• Task statement:
All that should come back is the lines of the data below from the one containing "head of a fork" to the one containing "in w_heads0. split.", inclusive, exactly as they stand.

• Source data:
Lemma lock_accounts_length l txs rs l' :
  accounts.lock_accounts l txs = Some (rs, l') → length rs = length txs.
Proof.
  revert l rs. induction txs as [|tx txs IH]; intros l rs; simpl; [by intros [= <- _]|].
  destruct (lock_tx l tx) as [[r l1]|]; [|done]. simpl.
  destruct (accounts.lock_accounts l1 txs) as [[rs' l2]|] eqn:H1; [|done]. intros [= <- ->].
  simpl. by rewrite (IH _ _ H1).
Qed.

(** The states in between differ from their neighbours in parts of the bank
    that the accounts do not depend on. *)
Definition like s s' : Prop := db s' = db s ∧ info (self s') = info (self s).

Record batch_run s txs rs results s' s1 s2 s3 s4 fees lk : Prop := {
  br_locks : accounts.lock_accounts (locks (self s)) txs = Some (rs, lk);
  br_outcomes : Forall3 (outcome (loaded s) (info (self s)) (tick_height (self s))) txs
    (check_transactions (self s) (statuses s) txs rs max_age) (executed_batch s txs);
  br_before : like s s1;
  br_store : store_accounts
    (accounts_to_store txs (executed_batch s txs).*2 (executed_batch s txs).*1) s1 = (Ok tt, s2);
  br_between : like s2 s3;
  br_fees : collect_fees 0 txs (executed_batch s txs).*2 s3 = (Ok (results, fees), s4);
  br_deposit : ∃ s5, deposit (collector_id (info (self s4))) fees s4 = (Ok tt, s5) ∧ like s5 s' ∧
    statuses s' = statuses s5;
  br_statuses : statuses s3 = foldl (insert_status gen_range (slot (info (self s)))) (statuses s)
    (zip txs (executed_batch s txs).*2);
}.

---

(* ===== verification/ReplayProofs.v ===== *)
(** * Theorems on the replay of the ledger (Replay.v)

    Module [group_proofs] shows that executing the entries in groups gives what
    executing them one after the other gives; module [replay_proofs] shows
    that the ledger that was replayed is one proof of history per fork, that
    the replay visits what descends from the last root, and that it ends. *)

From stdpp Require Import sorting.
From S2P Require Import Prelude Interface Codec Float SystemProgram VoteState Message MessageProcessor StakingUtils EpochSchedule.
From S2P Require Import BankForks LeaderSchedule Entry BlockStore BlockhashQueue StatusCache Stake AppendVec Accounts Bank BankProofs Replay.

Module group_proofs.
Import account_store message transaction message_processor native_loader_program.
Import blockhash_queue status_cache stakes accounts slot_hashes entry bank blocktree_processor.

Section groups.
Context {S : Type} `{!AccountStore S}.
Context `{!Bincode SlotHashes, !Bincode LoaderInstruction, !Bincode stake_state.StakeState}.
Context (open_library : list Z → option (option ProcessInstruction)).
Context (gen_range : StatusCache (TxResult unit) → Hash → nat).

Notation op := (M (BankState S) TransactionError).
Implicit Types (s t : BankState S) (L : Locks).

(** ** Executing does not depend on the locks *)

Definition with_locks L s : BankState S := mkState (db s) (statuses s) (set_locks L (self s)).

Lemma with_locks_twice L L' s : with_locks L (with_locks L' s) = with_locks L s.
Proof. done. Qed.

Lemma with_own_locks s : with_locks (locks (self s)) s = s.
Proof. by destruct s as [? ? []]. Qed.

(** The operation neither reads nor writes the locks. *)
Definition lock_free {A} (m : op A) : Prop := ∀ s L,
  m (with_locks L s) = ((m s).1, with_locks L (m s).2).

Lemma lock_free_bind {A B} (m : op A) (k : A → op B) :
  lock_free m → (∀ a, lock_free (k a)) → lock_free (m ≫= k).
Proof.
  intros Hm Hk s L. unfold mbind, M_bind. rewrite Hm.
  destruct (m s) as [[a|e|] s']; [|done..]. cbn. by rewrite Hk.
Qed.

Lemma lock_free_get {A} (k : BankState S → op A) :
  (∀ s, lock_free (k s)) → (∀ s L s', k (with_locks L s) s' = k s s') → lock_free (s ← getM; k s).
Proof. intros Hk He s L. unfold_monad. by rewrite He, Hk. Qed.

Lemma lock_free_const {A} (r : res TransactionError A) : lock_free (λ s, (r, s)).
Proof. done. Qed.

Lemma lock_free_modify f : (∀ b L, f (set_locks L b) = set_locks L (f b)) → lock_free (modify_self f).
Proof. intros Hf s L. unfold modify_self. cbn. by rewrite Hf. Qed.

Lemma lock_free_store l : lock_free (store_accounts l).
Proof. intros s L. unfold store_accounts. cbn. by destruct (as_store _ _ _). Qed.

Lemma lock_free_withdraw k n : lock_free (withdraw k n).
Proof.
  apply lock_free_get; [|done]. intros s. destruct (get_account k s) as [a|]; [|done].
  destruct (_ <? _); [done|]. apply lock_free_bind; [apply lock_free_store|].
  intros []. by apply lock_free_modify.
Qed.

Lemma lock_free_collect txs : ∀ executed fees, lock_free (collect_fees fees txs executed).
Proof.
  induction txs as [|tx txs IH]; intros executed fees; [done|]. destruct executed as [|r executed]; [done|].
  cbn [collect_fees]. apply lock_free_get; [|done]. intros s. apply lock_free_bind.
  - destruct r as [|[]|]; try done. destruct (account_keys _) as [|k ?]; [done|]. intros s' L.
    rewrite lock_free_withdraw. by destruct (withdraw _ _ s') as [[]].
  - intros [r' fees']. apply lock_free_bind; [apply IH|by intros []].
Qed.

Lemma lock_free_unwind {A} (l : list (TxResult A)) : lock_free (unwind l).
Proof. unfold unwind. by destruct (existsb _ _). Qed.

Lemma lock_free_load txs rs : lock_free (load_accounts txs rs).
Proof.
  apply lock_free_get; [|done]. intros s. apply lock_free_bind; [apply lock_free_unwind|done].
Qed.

==

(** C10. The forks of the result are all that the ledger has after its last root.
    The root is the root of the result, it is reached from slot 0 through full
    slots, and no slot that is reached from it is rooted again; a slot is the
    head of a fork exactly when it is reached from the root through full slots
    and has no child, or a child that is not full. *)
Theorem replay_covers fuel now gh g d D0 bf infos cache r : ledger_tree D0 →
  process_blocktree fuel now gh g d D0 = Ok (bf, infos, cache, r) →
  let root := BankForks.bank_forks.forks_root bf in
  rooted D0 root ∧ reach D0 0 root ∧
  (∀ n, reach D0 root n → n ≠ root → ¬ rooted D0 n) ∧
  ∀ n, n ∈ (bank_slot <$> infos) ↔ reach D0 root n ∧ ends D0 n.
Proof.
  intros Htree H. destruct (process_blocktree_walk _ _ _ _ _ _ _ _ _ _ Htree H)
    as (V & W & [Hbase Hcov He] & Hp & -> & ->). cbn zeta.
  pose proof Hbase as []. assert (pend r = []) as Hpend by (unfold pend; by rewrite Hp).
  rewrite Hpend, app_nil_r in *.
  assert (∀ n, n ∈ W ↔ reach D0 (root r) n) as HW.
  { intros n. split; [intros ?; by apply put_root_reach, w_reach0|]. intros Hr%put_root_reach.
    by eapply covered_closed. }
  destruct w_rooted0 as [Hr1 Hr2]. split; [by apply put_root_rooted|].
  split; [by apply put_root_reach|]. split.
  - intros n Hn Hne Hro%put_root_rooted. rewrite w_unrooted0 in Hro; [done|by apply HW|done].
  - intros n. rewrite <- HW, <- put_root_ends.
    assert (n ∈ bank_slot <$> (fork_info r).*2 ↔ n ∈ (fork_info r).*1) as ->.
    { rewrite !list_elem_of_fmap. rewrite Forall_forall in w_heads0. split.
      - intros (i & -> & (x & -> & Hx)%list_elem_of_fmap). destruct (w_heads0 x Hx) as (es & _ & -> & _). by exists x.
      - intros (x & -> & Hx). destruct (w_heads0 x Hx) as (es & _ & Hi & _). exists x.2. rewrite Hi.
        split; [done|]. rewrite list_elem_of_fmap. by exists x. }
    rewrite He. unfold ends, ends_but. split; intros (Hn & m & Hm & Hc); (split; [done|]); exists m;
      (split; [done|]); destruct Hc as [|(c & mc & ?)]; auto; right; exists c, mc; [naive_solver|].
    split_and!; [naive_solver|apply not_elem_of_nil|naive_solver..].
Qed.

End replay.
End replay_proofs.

• Answer below:
    head of a fork exactly when it is reached from the root through full slots
    and has no child, or a child that is not full. *)
Theorem replay_covers fuel now gh g d D0 bf infos cache r : ledger_tree D0 →
  process_blocktree fuel now gh g d D0 = Ok (bf, infos, cache, r) →
  let root := BankForks.bank_forks.forks_root bf in
  rooted D0 root ∧ reach D0 0 root ∧
  (∀ n, reach D0 root n → n ≠ root → ¬ rooted D0 n) ∧
  ∀ n, n ∈ (bank_slot <$> infos) ↔ reach D0 root n ∧ ends D0 n.
Proof.
  intros Htree H. destruct (process_blocktree_walk _ _ _ _ _ _ _ _ _ _ Htree H)
    as (V & W & [Hbase Hcov He] & Hp & -> & ->). cbn zeta.
  pose proof Hbase as []. assert (pend r = []) as Hpend by (unfold pend; by rewrite Hp).
  rewrite Hpend, app_nil_r in *.
  assert (∀ n, n ∈ W ↔ reach D0 (root r) n) as HW.
  { intros n. split; [intros ?; by apply put_root_reach, w_reach0|]. intros Hr%put_root_reach.
    by eapply covered_closed. }
  destruct w_rooted0 as [Hr1 Hr2]. split; [by apply put_root_rooted|].
  split; [by apply put_root_reach|]. split.
  - intros n Hn Hne Hro%put_root_rooted. rewrite w_unrooted0 in Hro; [done|by apply HW|done].
  - intros n. rewrite <- HW, <- put_root_ends.
    assert (n ∈ bank_slot <$> (fork_info r).*2 ↔ n ∈ (fork_info r).*1) as ->.
    { rewrite !list_elem_of_fmap. rewrite Forall_forall in w_heads0. split.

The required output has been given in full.